_Task:_
Reproduce, from the lines below, exactly the stretch that begins at the line containing "(** A creation" and ends at the line containing "match r with", both included.

_Data for analysis:_
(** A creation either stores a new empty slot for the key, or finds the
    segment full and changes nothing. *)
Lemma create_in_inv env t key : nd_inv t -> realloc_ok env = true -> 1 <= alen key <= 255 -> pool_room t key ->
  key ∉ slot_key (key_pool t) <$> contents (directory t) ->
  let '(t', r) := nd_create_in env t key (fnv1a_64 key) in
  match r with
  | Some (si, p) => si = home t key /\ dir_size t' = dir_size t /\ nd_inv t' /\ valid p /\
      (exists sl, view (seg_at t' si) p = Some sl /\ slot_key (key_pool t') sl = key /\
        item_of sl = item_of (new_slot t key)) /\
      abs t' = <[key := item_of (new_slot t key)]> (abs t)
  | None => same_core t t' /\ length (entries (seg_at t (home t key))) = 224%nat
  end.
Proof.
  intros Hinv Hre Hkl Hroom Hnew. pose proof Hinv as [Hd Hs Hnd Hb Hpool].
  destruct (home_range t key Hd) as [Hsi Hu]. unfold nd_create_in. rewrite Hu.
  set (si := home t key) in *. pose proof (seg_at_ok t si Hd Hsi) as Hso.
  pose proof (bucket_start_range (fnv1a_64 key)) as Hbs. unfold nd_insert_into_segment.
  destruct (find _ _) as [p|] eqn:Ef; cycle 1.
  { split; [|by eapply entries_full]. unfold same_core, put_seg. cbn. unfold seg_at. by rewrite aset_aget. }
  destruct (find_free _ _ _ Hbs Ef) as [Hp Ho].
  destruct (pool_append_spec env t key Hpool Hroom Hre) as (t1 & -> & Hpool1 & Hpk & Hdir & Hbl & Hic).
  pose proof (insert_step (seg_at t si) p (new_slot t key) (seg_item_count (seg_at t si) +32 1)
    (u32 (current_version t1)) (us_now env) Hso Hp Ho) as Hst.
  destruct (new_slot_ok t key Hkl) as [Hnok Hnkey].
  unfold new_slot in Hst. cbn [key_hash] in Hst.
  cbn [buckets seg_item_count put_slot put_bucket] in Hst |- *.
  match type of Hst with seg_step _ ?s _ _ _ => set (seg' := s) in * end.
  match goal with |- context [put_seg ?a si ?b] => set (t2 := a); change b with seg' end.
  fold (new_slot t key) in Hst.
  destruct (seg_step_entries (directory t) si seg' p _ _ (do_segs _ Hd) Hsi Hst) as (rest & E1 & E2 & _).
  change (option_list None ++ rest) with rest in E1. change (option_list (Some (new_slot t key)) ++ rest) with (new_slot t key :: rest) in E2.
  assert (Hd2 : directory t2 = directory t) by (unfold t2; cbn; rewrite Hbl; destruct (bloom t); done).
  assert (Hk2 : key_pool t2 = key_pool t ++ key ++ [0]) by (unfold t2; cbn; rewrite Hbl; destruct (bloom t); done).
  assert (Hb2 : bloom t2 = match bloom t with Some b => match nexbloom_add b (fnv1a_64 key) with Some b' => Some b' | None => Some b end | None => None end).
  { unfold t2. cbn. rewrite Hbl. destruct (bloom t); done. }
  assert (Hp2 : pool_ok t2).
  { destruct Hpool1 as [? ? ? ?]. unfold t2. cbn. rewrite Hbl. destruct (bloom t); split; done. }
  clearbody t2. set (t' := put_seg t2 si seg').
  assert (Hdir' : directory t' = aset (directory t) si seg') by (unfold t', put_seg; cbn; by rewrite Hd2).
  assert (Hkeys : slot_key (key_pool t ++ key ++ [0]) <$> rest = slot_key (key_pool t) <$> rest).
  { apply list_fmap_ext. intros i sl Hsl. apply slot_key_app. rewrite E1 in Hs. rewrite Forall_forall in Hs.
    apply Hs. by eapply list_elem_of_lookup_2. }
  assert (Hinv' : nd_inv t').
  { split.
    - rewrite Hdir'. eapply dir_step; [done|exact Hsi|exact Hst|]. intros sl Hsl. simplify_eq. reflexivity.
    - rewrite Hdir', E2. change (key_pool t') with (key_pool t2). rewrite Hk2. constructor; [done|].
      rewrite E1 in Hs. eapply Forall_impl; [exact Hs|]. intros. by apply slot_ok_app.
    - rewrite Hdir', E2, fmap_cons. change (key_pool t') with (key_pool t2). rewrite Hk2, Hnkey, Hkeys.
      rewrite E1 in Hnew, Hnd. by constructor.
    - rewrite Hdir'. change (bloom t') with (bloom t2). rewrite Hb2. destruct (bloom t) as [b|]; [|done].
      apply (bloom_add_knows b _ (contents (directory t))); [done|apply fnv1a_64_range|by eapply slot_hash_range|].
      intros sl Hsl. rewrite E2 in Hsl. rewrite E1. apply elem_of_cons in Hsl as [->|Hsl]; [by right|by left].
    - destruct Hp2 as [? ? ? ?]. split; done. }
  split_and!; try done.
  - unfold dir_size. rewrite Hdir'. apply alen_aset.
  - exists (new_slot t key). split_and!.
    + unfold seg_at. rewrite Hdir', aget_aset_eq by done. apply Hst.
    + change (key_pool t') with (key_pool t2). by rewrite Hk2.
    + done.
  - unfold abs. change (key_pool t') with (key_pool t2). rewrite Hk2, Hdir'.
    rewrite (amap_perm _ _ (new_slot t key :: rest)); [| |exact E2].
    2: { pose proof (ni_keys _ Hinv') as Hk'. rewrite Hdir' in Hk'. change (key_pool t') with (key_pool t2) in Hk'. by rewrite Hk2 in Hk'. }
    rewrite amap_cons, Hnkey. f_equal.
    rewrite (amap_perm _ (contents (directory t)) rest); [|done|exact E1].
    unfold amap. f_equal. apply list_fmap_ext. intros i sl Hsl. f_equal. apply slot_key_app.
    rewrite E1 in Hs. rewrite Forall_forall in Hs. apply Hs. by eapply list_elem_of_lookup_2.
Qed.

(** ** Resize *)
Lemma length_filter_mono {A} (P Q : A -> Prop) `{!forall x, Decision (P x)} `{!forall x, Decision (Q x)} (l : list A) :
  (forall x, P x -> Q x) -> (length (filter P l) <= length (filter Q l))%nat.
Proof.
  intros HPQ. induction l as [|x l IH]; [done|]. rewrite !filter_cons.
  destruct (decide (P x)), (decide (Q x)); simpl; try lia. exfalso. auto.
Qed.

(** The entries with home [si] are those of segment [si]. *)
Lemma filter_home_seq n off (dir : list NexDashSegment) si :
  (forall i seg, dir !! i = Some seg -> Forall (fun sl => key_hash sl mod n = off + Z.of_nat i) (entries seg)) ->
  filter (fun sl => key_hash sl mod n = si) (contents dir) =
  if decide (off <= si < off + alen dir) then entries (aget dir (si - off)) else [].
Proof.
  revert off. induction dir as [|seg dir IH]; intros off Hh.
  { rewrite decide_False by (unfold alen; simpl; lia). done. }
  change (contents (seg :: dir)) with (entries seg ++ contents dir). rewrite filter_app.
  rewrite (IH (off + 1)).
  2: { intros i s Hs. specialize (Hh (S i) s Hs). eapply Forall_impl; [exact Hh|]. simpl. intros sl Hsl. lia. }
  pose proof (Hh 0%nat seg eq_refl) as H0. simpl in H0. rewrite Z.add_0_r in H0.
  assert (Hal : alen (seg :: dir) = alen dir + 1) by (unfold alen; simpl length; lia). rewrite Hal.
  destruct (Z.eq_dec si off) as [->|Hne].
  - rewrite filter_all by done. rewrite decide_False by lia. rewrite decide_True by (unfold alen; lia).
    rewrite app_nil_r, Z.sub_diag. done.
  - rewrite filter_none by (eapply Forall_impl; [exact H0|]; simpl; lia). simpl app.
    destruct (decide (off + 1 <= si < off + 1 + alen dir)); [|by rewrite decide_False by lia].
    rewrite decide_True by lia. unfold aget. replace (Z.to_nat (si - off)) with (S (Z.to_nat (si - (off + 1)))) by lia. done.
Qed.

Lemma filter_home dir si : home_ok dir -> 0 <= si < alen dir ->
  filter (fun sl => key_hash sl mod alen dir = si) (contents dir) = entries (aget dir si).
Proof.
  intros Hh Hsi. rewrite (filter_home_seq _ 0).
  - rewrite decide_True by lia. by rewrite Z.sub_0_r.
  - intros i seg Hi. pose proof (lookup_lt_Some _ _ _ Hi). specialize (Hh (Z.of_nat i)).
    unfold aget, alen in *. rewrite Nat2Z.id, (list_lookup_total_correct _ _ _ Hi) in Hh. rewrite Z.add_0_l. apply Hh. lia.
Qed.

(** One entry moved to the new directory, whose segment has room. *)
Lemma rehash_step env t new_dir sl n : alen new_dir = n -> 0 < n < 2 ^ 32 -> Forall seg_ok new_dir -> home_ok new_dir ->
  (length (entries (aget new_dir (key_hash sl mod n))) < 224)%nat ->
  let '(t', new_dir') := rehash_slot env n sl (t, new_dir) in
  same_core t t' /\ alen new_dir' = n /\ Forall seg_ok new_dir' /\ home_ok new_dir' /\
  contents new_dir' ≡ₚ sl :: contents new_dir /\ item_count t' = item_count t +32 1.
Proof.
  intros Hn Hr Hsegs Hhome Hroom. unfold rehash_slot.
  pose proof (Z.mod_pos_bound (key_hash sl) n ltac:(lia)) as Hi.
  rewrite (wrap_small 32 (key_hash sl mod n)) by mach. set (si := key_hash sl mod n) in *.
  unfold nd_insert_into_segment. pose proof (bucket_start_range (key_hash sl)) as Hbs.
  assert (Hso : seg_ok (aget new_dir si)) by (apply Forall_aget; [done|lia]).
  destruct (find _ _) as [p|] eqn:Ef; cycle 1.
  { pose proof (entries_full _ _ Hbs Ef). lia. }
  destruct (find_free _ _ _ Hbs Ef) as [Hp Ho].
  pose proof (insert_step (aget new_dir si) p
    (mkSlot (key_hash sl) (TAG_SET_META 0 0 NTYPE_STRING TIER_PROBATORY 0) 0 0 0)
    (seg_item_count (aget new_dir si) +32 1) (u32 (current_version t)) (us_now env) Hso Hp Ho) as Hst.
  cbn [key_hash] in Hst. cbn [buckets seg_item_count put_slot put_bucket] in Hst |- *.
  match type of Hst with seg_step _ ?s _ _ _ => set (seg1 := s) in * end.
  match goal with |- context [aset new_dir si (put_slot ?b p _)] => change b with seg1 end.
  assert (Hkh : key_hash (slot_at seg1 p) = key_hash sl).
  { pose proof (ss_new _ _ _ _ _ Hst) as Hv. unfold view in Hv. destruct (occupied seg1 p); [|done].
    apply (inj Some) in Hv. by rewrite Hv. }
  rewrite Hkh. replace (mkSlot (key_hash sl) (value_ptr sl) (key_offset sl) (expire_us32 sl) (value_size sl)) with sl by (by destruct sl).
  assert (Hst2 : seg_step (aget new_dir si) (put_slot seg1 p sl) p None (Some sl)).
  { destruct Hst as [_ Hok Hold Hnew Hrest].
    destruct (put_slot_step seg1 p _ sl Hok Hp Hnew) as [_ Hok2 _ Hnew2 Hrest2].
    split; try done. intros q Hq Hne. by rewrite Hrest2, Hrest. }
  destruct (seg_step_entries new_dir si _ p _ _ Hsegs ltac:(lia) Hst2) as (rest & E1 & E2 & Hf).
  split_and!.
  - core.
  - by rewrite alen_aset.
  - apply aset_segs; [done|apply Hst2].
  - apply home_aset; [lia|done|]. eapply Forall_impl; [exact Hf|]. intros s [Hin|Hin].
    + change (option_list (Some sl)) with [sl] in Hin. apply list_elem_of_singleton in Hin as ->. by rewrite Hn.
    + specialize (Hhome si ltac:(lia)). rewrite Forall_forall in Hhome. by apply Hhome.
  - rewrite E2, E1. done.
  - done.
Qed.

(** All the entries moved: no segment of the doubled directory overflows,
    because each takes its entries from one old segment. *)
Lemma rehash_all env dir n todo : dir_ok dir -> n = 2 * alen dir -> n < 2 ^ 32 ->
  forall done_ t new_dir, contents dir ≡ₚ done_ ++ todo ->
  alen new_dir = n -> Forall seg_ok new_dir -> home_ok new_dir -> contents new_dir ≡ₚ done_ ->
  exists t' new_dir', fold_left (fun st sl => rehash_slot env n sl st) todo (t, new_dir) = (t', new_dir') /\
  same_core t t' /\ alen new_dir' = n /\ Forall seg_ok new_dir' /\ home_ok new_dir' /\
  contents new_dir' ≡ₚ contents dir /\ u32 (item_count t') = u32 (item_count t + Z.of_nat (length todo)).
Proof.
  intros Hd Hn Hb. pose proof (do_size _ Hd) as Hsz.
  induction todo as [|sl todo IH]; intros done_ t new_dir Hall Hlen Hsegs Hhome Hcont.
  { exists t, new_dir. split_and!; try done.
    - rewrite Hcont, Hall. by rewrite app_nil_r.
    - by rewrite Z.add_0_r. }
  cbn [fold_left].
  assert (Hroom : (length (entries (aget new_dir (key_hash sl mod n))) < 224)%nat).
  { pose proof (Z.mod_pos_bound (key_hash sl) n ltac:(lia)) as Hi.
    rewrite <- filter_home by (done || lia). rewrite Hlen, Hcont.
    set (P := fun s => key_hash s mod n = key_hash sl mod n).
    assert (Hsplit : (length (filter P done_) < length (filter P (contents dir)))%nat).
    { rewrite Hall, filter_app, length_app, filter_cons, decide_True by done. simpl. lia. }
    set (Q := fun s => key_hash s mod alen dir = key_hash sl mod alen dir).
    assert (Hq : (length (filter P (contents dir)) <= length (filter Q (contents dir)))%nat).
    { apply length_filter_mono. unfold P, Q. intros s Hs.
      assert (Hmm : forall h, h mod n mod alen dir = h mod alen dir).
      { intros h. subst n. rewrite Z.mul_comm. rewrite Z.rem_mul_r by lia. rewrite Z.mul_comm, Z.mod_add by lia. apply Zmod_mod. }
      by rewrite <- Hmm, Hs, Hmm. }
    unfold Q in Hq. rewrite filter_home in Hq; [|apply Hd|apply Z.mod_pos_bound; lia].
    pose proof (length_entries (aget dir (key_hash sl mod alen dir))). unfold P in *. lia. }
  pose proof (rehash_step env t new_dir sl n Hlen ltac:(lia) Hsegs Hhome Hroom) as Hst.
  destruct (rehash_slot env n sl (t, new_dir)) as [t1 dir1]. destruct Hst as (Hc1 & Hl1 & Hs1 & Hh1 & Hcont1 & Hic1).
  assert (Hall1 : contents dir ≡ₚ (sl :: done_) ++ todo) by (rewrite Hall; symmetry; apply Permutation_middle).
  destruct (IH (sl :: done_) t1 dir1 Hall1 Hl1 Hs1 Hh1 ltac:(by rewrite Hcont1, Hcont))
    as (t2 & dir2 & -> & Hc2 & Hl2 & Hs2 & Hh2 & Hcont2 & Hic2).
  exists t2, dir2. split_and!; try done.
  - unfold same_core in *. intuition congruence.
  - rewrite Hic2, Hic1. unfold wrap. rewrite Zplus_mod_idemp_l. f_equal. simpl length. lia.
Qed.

==

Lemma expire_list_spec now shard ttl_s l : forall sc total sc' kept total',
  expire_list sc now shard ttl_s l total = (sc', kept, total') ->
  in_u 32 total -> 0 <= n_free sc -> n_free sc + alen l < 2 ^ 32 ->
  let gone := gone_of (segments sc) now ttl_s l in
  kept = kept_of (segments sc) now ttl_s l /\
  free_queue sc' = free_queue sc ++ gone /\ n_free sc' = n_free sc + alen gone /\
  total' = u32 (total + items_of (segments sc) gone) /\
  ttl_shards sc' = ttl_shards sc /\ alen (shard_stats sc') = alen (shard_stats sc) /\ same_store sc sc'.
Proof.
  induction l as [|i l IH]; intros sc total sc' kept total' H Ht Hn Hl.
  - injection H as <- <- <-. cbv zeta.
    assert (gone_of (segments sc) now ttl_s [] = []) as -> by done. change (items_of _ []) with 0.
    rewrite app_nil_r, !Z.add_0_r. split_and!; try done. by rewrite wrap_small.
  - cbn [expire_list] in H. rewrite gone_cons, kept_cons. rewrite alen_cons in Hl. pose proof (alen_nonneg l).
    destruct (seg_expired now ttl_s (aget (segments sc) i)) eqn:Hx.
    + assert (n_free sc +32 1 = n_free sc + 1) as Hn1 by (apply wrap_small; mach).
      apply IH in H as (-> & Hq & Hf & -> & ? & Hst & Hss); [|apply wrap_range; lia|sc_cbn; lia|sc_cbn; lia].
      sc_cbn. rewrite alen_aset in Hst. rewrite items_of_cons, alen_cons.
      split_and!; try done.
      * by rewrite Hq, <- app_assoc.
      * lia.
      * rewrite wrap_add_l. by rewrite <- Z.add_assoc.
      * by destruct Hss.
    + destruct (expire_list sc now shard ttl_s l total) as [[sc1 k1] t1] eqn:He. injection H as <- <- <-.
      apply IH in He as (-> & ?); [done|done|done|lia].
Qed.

_Solution:_
(** A creation either stores a new empty slot for the key, or finds the
    segment full and changes nothing. *)
Lemma create_in_inv env t key : nd_inv t -> realloc_ok env = true -> 1 <= alen key <= 255 -> pool_room t key ->
  key ∉ slot_key (key_pool t) <$> contents (directory t) ->
  let '(t', r) := nd_create_in env t key (fnv1a_64 key) in
  match r with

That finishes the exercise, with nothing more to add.